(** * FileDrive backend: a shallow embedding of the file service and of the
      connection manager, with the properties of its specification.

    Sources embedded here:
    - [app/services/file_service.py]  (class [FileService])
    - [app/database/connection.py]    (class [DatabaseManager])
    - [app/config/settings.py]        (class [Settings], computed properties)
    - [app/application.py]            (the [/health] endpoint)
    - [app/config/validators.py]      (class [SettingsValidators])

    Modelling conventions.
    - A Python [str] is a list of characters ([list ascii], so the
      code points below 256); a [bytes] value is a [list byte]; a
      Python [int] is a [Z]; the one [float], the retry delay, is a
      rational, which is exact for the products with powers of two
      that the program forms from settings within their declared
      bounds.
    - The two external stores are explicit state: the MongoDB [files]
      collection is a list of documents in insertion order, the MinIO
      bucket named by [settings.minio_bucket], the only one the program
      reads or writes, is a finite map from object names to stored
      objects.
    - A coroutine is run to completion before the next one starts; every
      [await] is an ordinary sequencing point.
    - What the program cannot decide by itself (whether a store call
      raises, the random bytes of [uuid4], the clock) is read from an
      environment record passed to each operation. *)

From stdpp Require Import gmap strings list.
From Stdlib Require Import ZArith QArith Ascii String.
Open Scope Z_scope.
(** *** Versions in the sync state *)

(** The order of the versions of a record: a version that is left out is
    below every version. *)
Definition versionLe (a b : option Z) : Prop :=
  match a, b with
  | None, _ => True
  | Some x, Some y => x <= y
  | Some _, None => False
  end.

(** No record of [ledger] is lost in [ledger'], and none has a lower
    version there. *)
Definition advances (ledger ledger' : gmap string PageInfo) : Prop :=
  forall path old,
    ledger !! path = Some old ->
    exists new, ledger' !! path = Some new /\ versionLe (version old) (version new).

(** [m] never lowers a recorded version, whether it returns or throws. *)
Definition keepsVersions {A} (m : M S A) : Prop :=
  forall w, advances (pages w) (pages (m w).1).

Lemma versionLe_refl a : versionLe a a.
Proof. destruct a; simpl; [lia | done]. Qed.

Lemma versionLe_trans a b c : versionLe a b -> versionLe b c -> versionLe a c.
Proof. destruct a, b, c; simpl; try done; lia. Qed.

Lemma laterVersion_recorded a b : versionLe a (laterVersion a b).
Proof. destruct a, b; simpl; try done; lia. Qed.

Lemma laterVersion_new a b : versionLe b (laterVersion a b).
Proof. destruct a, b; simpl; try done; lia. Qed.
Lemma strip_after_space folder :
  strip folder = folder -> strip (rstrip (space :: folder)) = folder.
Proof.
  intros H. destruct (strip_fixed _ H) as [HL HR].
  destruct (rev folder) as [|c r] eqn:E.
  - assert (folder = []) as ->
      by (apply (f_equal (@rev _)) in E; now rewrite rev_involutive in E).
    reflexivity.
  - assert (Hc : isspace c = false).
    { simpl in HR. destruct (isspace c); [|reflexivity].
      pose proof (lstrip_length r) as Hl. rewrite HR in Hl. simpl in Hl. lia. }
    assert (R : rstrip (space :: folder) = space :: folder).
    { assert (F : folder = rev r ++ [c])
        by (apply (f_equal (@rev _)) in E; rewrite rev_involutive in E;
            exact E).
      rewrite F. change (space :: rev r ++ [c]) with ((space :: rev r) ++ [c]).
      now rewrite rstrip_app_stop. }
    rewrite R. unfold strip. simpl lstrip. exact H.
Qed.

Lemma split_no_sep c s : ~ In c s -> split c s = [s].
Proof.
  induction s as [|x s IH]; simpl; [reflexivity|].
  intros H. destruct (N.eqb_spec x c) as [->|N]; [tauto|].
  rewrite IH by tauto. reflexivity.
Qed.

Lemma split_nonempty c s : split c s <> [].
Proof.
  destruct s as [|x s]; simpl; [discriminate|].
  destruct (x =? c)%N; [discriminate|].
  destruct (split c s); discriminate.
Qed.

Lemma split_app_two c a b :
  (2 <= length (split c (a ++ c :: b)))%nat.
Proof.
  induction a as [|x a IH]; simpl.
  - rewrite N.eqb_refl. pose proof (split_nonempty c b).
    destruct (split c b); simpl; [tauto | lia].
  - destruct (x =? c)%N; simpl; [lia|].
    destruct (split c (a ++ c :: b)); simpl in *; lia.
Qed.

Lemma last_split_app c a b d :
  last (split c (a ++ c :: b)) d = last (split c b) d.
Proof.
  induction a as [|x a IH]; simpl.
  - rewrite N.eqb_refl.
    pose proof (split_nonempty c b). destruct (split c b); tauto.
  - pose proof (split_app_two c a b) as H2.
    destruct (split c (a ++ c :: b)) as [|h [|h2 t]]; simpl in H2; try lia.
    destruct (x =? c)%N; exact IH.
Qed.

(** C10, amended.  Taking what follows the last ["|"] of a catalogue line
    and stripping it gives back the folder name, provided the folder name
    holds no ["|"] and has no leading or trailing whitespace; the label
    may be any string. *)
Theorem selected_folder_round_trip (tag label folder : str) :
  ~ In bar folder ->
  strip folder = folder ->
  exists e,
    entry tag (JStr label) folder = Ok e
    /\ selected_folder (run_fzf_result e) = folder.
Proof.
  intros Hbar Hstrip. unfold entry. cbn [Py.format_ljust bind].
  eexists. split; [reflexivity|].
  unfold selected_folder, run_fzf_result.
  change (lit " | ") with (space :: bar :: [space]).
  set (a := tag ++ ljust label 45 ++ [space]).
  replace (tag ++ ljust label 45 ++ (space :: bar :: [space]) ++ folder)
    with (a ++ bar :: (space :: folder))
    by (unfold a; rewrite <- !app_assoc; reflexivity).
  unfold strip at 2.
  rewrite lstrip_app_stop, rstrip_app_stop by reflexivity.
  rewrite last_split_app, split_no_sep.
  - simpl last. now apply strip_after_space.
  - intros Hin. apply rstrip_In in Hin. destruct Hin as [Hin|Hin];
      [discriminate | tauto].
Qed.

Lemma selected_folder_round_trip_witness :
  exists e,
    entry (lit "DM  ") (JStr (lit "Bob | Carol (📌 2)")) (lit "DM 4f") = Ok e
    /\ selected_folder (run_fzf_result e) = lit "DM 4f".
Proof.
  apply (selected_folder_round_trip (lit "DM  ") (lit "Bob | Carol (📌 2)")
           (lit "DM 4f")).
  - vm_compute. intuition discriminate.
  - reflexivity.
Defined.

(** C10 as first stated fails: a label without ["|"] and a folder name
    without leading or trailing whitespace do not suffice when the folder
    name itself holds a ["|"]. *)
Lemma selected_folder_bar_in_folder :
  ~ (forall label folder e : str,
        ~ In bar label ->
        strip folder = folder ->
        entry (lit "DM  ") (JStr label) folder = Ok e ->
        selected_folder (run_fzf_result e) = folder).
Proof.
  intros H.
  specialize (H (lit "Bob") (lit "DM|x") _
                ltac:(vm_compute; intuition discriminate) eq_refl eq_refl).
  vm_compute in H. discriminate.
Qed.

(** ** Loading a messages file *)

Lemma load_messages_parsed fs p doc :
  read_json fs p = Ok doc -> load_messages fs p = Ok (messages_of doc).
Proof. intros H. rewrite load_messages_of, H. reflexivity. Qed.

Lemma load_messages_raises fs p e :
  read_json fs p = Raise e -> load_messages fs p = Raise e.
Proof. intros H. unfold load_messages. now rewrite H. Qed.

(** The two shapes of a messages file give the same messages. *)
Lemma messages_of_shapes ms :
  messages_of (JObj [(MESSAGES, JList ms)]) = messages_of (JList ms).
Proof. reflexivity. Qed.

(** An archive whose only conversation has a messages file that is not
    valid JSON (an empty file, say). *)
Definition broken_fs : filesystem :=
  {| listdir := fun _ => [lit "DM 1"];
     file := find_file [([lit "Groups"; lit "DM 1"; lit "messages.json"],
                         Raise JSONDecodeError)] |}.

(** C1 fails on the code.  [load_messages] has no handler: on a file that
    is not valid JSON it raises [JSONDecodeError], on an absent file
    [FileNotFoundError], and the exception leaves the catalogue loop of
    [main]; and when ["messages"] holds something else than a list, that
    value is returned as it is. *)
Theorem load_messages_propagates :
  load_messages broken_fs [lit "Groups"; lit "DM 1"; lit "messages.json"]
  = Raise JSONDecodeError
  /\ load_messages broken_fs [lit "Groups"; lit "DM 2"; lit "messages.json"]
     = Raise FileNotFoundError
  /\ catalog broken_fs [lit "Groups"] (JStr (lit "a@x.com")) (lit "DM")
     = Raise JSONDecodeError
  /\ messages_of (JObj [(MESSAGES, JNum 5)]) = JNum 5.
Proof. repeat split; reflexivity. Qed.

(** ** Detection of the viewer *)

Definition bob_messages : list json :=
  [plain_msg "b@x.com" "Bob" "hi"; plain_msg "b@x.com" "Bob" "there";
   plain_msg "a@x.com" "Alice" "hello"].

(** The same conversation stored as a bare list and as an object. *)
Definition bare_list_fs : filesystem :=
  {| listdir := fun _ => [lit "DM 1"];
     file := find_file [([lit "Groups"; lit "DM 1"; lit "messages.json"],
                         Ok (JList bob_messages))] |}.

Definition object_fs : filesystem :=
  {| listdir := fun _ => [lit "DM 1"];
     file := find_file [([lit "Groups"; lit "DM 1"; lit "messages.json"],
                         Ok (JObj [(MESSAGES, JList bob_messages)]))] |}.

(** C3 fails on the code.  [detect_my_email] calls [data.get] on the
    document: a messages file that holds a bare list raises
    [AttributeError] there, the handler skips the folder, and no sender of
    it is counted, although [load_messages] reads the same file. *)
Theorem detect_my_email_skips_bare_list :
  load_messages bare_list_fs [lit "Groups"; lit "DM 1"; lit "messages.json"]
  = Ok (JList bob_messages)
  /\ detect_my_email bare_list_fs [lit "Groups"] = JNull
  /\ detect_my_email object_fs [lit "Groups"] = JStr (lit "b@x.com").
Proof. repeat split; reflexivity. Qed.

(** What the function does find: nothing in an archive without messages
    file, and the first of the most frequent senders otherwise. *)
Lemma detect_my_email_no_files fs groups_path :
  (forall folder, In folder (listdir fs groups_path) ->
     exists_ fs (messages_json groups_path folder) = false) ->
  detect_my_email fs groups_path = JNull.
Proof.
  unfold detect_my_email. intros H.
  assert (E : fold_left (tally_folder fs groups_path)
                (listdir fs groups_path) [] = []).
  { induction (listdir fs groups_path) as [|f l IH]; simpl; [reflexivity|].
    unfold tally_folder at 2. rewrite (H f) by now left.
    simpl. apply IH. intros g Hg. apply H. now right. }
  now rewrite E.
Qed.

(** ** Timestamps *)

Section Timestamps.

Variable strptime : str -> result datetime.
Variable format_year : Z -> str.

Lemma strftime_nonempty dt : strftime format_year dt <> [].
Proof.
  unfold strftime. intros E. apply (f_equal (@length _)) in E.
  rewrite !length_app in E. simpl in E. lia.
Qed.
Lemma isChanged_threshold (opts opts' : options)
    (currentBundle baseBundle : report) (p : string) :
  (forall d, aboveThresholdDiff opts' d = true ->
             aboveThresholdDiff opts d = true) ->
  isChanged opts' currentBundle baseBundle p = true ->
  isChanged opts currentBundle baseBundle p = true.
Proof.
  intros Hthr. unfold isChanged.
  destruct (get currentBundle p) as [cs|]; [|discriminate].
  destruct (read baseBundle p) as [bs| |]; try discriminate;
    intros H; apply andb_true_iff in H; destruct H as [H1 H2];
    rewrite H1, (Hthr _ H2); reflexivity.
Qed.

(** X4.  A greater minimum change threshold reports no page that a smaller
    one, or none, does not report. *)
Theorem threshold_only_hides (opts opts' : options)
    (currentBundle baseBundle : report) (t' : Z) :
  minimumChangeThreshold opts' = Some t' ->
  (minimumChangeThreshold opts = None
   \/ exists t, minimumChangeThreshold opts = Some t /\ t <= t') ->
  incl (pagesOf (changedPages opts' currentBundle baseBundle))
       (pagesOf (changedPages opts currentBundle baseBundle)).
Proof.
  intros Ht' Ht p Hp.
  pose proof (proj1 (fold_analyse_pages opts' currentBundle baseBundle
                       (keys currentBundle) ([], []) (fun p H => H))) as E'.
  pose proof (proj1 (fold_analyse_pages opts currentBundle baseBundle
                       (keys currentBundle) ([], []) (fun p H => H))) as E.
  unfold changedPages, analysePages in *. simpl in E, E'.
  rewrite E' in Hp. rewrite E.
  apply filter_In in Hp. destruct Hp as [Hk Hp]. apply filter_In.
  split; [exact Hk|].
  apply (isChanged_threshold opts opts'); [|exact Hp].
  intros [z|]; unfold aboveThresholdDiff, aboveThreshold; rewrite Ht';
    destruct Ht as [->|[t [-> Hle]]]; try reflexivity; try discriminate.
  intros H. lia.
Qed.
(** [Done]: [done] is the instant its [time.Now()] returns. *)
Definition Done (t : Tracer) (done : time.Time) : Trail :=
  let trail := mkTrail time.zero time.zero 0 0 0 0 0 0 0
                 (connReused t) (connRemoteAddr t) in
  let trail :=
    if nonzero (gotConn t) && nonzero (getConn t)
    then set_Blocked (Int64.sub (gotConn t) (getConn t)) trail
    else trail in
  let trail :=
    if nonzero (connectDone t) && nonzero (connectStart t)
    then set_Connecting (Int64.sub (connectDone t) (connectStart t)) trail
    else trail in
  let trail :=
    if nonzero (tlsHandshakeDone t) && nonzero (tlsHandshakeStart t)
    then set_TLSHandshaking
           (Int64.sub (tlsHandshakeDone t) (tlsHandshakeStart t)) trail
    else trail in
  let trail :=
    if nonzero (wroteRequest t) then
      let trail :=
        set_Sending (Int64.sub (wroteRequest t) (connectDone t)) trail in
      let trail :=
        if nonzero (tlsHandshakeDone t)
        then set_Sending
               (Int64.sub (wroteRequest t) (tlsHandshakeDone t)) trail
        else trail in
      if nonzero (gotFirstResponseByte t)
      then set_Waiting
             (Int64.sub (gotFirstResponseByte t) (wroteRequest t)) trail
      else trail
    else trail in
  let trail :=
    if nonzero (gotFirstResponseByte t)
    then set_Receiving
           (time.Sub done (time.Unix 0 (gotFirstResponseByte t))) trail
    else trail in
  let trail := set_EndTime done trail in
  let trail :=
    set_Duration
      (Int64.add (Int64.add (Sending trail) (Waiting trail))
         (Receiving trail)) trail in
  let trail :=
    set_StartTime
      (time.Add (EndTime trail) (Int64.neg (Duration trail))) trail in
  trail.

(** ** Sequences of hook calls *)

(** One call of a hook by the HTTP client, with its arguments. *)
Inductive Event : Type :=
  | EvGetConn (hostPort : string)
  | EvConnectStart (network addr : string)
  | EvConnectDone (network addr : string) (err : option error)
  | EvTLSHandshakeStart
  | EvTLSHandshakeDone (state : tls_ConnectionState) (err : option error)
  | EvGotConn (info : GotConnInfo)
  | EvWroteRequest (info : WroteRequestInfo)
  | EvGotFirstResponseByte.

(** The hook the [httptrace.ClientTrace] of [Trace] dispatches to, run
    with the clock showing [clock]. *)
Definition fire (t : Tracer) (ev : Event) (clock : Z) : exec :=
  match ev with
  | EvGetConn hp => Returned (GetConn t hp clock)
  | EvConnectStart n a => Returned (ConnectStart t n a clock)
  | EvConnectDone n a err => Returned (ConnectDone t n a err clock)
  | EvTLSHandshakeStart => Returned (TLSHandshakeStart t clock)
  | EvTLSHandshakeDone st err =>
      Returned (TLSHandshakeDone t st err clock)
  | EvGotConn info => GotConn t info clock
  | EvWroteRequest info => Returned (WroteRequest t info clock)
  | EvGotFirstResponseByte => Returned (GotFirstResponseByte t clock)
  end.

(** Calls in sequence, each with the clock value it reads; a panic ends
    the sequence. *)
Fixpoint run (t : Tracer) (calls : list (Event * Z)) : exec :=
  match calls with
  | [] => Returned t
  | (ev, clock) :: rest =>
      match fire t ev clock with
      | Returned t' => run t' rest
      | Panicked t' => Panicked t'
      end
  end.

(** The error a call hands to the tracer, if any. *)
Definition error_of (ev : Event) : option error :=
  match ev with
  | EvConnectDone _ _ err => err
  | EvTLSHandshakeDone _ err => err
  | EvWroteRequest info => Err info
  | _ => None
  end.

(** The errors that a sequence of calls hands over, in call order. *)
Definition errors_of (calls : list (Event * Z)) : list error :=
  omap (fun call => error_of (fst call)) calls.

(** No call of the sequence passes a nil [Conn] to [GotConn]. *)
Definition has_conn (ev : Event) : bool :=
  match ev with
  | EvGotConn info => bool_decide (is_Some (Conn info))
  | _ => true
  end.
★ ★ ★
* Exercise: Everything from the line containing "Definition bob_messages : list" through the line containing "exists_ fs (messages_json" in the material above should be retyped exactly, both ends included, and nothing more.

* Task solution:
Definition bob_messages : list json :=
  [plain_msg "b@x.com" "Bob" "hi"; plain_msg "b@x.com" "Bob" "there";
   plain_msg "a@x.com" "Alice" "hello"].

(** The same conversation stored as a bare list and as an object. *)
Definition bare_list_fs : filesystem :=
  {| listdir := fun _ => [lit "DM 1"];
     file := find_file [([lit "Groups"; lit "DM 1"; lit "messages.json"],
                         Ok (JList bob_messages))] |}.

Definition object_fs : filesystem :=
  {| listdir := fun _ => [lit "DM 1"];
     file := find_file [([lit "Groups"; lit "DM 1"; lit "messages.json"],
                         Ok (JObj [(MESSAGES, JList bob_messages)]))] |}.

(** C3 fails on the code.  [detect_my_email] calls [data.get] on the
    document: a messages file that holds a bare list raises
    [AttributeError] there, the handler skips the folder, and no sender of
    it is counted, although [load_messages] reads the same file. *)
Theorem detect_my_email_skips_bare_list :
  load_messages bare_list_fs [lit "Groups"; lit "DM 1"; lit "messages.json"]
  = Ok (JList bob_messages)
  /\ detect_my_email bare_list_fs [lit "Groups"] = JNull
  /\ detect_my_email object_fs [lit "Groups"] = JStr (lit "b@x.com").
Proof. repeat split; reflexivity. Qed.

(** What the function does find: nothing in an archive without messages
    file, and the first of the most frequent senders otherwise. *)
Lemma detect_my_email_no_files fs groups_path :
  (forall folder, In folder (listdir fs groups_path) ->
     exists_ fs (messages_json groups_path folder) = false) ->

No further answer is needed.